-- Source data follows --

(** The last part of [appendBuild]: write the node and advance the segment. *)
Definition append_encoded (s : Store) (encoded : list Z) (o : os mpath C) : os mpath C * (Store * res Z) :=
  let sg := st_active s in
  let sum := sg_summary sg in
  let poison o e := (o, (set_poisoned s, Err ([mapstore_ErrPoisoned] ++ e))) in
  match hitFault o with
  | (o, Err e) => poison o e
  | (o, Ok _) =>
      match writeFullAt (sg_file sg) encoded (ss_ValidEnd sum) o with
      | (o, Err e) => poison o e
      | (o, Ok _) =>
          match NewMapAddr (sh_SegmentID (sg_header sg)) (ss_ValidEnd sum) with
          | Err e => poison o e
          | Ok addr =>
              let sum' := mkSummary (ss_SegmentID sum) ((ss_ValidEnd sum + len encoded) mod two32)
                            (if ss_NodeCount sum =? 0 then st_nextSeq s else ss_FirstSeq sum) (st_nextSeq s) ((ss_NodeCount sum + 1) mod two64) in
              (o, (mkStore (st_state s) (mkSegment (sg_file sg) (sg_header sg) sum') (st_sealed s) ((st_nextSeq s + 1) mod two64) (st_closed s) (st_poisoned s), Ok addr))
          end
      end
  end.

Definition appendBuild (s : Store) (b : NodeBuild) (o : os mpath C) : os mpath C * (Store * res Z) :=
  if st_closed s then (o, (s, Err [mapstore_ErrClosed]))
  else if st_poisoned s then (o, (s, Err [mapstore_ErrPoisoned]))
  else if st_nextSeq s =? MaxUint64 then (o, (s, Err [mapstore_ErrFull]))
  else
    match EncodeNode (with_seq b (st_nextSeq s)) with
    | Err e => (o, (s, Err e))
    | Ok encoded =>
        if node_fits s encoded then append_encoded s encoded o
        else if ss_NodeCount (sg_summary (st_active s)) =? 0 then (o, (s, Err [mapstore_ErrFull]))
        else
          match rotate s o with
          | (o, (s, Some e)) => (o, (set_poisoned s, Err ([mapstore_ErrPoisoned] ++ e)))
          | (o, (s, None)) =>
              match EncodeNode (with_seq b (st_nextSeq s)) with
              | Err e => (o, (s, Err ([mapstore_ErrFull] ++ e)))
              | Ok encoded => if node_fits s encoded then append_encoded s encoded o else (o, (s, Err [mapstore_ErrFull]))
              end
          end
    end.

Definition Append (s : Store) (level prefix covered : Z) (slots : list Z) (o : os mpath C) : os mpath C * (Store * res Z) :=
  appendBuild s (mkBuild level 0 prefix covered slots (replicate 512 0)) o.

Definition AppendLeaf (s : Store) (prefix covered : Z) (refs : list RecordRef) (o : os mpath C) : os mpath C * (Store * res Z) :=
  appendBuild s (mkBuild 0 0 prefix covered (map Addr.Addr refs) (map PhysicalSize refs)) o.

Definition Store_Sync (s : Store) (o : os mpath C) : os mpath C * (Store * option goerror) :=
  if st_closed s then (o, (s, Some [mapstore_ErrClosed]))
  else if st_poisoned s then (o, (s, Some [mapstore_ErrPoisoned]))
  else
    match (run hitFault ;; file_Sync (sg_file (st_active s))) o with
    | (o, Err e) => (o, (set_poisoned s, Some ([mapstore_ErrPoisoned] ++ e)))
    | (o, Ok _) => (o, (s, None))
    end.

(** The loop over the sealed segments, in the order of the map. *)
Fixpoint sum_bytes (total : Z) (segments : list segmentFile) : res Z :=
  match segments with
  | [] => Ok total
  | sg :: rest =>
      let bytes := ss_ValidEnd (sg_summary sg) + SegmentFooterSize in
      raise [mapstore_ErrInvalid] when MaxUint64 - bytes <? total ;; sum_bytes (total + bytes) rest
  end.

Definition PhysicalBytes (s : Store) : res Z :=
  raise [mapstore_ErrClosed] when st_closed s ;;
  sum_bytes (ss_ValidEnd (sg_summary (st_active s))) (map snd (map_to_list (st_sealed s))).

(** ** Opening *)

(** One sealed segment of the loop of [Open]: the map, the next sequence number
    and the last one seen. *)
Record opening := mkOpening { op_sealed : gmap Z segmentFile; op_nextSeq : Z; op_lastSeq : Z }.

Definition admit_seqs (acc : opening) (sum : SegmentSummary) : res (Z * Z) :=
  raise [mapstore_ErrCorrupt] when negb (ss_NodeCount sum =? 0) && negb (op_lastSeq acc =? 0) && (ss_FirstSeq sum <=? op_lastSeq acc) ;;
  if negb (ss_NodeCount sum =? 0) && (op_nextSeq acc <=? ss_LastSeq sum) then
    raise [mapstore_ErrCorrupt] when ss_LastSeq sum =? MaxUint64 ;; Ok (ss_LastSeq sum + 1, ss_LastSeq sum)
  else Ok (op_nextSeq acc, op_lastSeq acc).

Fixpoint open_sealed_all (state : CatalogSnapshot) (acc : opening) (segments : list SegmentRef) : mio opening :=
  match segments with
  | [] => io_ret acc
  | ref :: rest =>
      let* sg := openSealed (headerFor state (sr_SegmentID ref)) ref in
      let* (next, last) := io_lift (admit_seqs acc (sg_summary sg)) in
      open_sealed_all state (mkOpening (<[sr_SegmentID ref := sg]> (op_sealed acc)) next last) rest
  end.

Definition Open : mio Store :=
  let* state := recoverRotation in
  if negb (snapshot_valid state) then io_fail [mapstore_ErrInvalid]
  else
    let* acc := open_sealed_all state (mkOpening ∅ 1 0) (cs_SealedSegments state) in
    let* (active, _) := openActive (headerFor state (cs_ActiveSegment state)) (cs_Root state) in
    let* (next, _) := io_lift (admit_seqs acc (sg_summary active)) in
    let s := mkStore state active (op_sealed acc) next false false in
    fun o =>
      if cs_Root state =? 0 then (o, Ok s)
      else match readLocked o s (cs_Root state) with
           | Err e => (o, Err e)
           | Ok node =>
               if negb (nd_Level node =? MaxLevel) || negb (nd_Prefix node =? 0) || (cs_Covered state <? nd_CoveredCommitSeq node)
               then (o, Err [mapstore_ErrCorrupt]) else (o, Ok s)
           end.

(** [if err := os.Remove(creating); err == nil { return Join(syncDirectory, e) }
    else if !missing { return Join(err, e) }; return e], with the pending error [e]. *)
Definition remove_creating (pending : goerror) : mio unit := fun o =>
  let finish o e := (o, match e ++ pending with [] => Ok tt | e => Err e end) in
  match fs_remove (PCreating 1) o with
  | (o, Ok _) => let '(o, r) := syncDirectory o in finish o (err_of r)
  | (o, Err e) => finish o (if bool_decide (os_ErrNotExist ∈ e) then [] else e)
  end.

Definition EnsureInitialSegment (storeID : list Z) (segmentSize : Z) : mio unit :=
  let header := mkSegmentHeader storeID 1 0 segmentSize in
  match EncodeSegmentHeader header with
  | Err e => io_fail ([mapstore_ErrInvalid] ++ e)
  | Ok _ =>
      run ensureDirectory ;;
      let* found := fs_exists (PActive 1) in
      if found then
        let* (segment, repaired) := openActive header 0 in
        let invalid := repaired || negb (ss_ValidEnd (sg_summary segment) =? SegmentHeaderSize) || negb (ss_NodeCount (sg_summary segment) =? 0) in
        fun o =>
          let '(o, closeErr) := file_Close (sg_file segment) o in
          if invalid then (o, Err ([mapstore_ErrCorrupt] ++ err_of closeErr)) else remove_creating (err_of closeErr) o
      else run remove_creating [] ;; CreateInitialSegment storeID segmentSize
  end.

(** ** As a node store *)

Definition files : Type := os mpath C * Store.

#[export] Instance MapStore_nodes : NodeStore files := {
  ns_Read n addr := Store_Read n.1 n.2 addr;
  ns_Append n level prefix covered slots :=
    let '(o, (s, r)) := Append n.2 level prefix covered slots n.1 in ((o, s), r);
  ns_AppendLeaf n prefix covered refs :=
    let '(o, (s, r)) := AppendLeaf n.2 prefix covered refs n.1 in ((o, s), r);
  ns_Sync n := let '(o, (s, r)) := Store_Sync n.2 n.1 in ((o, s), r) }.
End Store.
Arguments files C : clear implicits.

-- Source data concluded --

* Work to be completed
Using the entries above, find all lines with "Fixpoint". Copy them.

* Solution for this task
Fixpoint sum_bytes (total : Z) (segments : list segmentFile) : res Z :=
Fixpoint open_sealed_all (state : CatalogSnapshot) (acc : opening) (segments : list SegmentRef) : mio opening :=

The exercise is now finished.